Reports on our field work, income, and expenditures.

September 17, 2014

 

Friends, at any given time, great numbers of people are on the move. It would be wonderful if they were all visiting family or conducting business or taking a holiday—if their journeys were their choice, that is. But we know that’s not the case.

This past year, 2013, provided numerous reminders of just how often people are forced from their homes and homelands by circumstances—armed men, natural disasters, repression, privation, and more—beyond their control. In places such as Central African Republic, South Sudan, and Syria, we saw millions take flight in the face of conflict and violence. In the Philippines, a typhoon destroyed whole towns and cities, sending their former occupants looking for shelter or neighbors with houses still intact. In other countries, it was the search for economic survival that drove people, or the need to access services they were being denied.

As an emergency medical organization, Doctors Without Borders/Médecins Sans Frontières (MSF) knows from experience that we have to be ready to respond to these sorts of situations, and we have to be ready for the particular set of needs that arise among refugees and those displaced within their own countries. Being uprooted from one’s home is traumatic enough by itself, but due to the often-grueling nature of the journey to the next point and the conditions that await there, the risk of injury, disease, malnutrition, and trauma also rises.

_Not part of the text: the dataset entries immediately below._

(** The bytes of an ASCII literal. *)
Definition pyb (s : string) : list Byte.byte := list_byte_of_string s.

(** The zero digit of each block of Unicode decimal digits (category Nd,
    Unicode 14.0): [\d] matches the ten code points from each on, and
    [int] reads them as 0 to 9. *)
Definition decimal_zeros : list N :=
  [
    48; 1632; 1776; 1984; 2406; 2534; 2662; 2790; 2918; 3046; 3174; 3302;
    3430; 3558; 3664; 3792; 3872; 4160; 4240; 6112; 6160; 6470; 6608; 6784;
    6800; 6992; 7088; 7232; 7248; 42528; 43216; 43264; 43472; 43504; 43600;
    44016; 65296; 66720; 68912; 69734; 69872; 69942; 70096; 70384; 70736;
    70864; 71248; 71360; 71472; 71904; 72016; 72784; 73040; 73120; 92768;
    92864; 93008; 120782; 120792; 120802; 120812; 120822; 123200; 123632;
    125264; 130032
  ]%N.

Definition decimal_value (c : N) : option Z :=
  match find (fun z => (z <=? c) && (c <? z + 10))%N decimal_zeros with
  | Some z => Some (Z.of_N (c - z))
  | None => None
  end.

Definition is_decimal (c : N) : bool :=
  match decimal_value c with Some _ => true | None => false end.

(** The value of a string of decimal digits read after [acc]. *)
Fixpoint digits_value (acc : Z) (s : str) : option Z :=
  match s with
  | [] => Some acc
  | c :: s' =>
      match decimal_value c with
      | Some d => digits_value (acc * 10 + d) s'
      | None => None
      end
  end.

(** [int(s)] on a string of digits, surrounding whitespace allowed. Signs
    and underscores are left out: no group of the pattern below holds one. *)
Definition py_int (s : str) : outcome Z :=
  match strip s with
  | [] => Raise ValueError
  | t =>
      match digits_value 0 t with
      | Some v => Ok v
      | None => Raise ValueError
      end
  end.

(** Regular expressions without repetition, as [time.strptime] builds them:
    a character class, a sequence, an alternative, a named group. *)
Inductive regex :=
| Cls (p : N -> bool)
| Cat (r1 r2 : regex)
| Alt (r1 r2 : regex)
| Group (name : string) (r : regex).

(** The matches of [r] at the start of [s], in the order in which the
    backtracking engine tries them: the groups, the text matched, and what
    follows it. *)
Fixpoint rmatch (r : regex) (s : str) : list (list (string * str) * str * str) :=
  match r with
  | Cls p =>
      match s with
      | c :: s' => if p c then [([], [c], s')] else []
      | [] => []
      end
  | Cat r1 r2 =>
      flat_map (fun '(g1, m1, s1) =>
                  map (fun '(g2, m2, s2) => (g1 ++ g2, m1 ++ m2, s2)) (rmatch r2 s1))
               (rmatch r1 s)
  | Alt r1 r2 => rmatch r1 s ++ rmatch r2 s
  | Group name r' =>
      map (fun '(g, m, s') => ((name, m) :: g, m, s')) (rmatch r' s)
  end.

We know that vaccinations and chronic disease care get interrupted, at great cost. We know that women and children require special attention and that physical and psychological burdens increase over time—it gets harder, not easier—for those unable to return home.

To put it simply, people are on the move, so we have to stay on the move as well. In practice, this means mobilizing staff and resources and getting them where they have to be. It means negotiating access to the populations in need and remaining constantly aware of the dynamics on the ground, so we can be as efficient as possible while keeping our personnel and our patients as safe as can be. It can mean crossing frontlines or borders or rivers and mountains to reach them.

In this year’s annual report, we are highlighting populations that were on the move en masse in 2013, along with MSF’s responses in these situations. Case studies look into specific contexts more closely, while our facts and figures, our financial case study, and our roster of US-based staff who left for missions last year all show the perpetually active and necessarily responsive nature of our work.

The challenges inherent in these efforts were underscored yet again in 2013. While we were able to celebrate the release of our colleagues Montserrat Serra and Blanca Thiebault from captivity in Somalia, we also had colleagues who went missing in Democratic Republic of Congo and others abducted in Syria, as well as numerous security incidents. Furthermore, we were forced to close our programs in Somalia after nearly two decades due to deteriorating security conditions and our realization that local communities and leaders would not or could not provide the bulwark against various threats that we rely on to operate in conflict situations.

But we can fairly say that we accomplished a great deal. MSF’s US office sent 400 people to various field missions around the world, a very significant contribution to the overall work of the organization. Our teams carried out more than 9 million consultations and 77,346 surgeries, while also assisting more than 180,000 births (a full run down of the year in numbers can be found on pages 14 and 15). Our advocacy teams and Access Campaign also fought diligently to help remove barriers that prevent patients from getting the medications they need and to push the international community to uphold its responsibilities to populations in crisis.

Many are involved in this work, and we were deeply saddened by the loss of two people integral to the founding and development of MSF-USA, Garrick Utley and Dr. Richard Rockefeller. We are forever grateful for their assistance and counsel, and thank them,as we thank all of those who help us deliver emergency care to people who need it most, wherever they may be.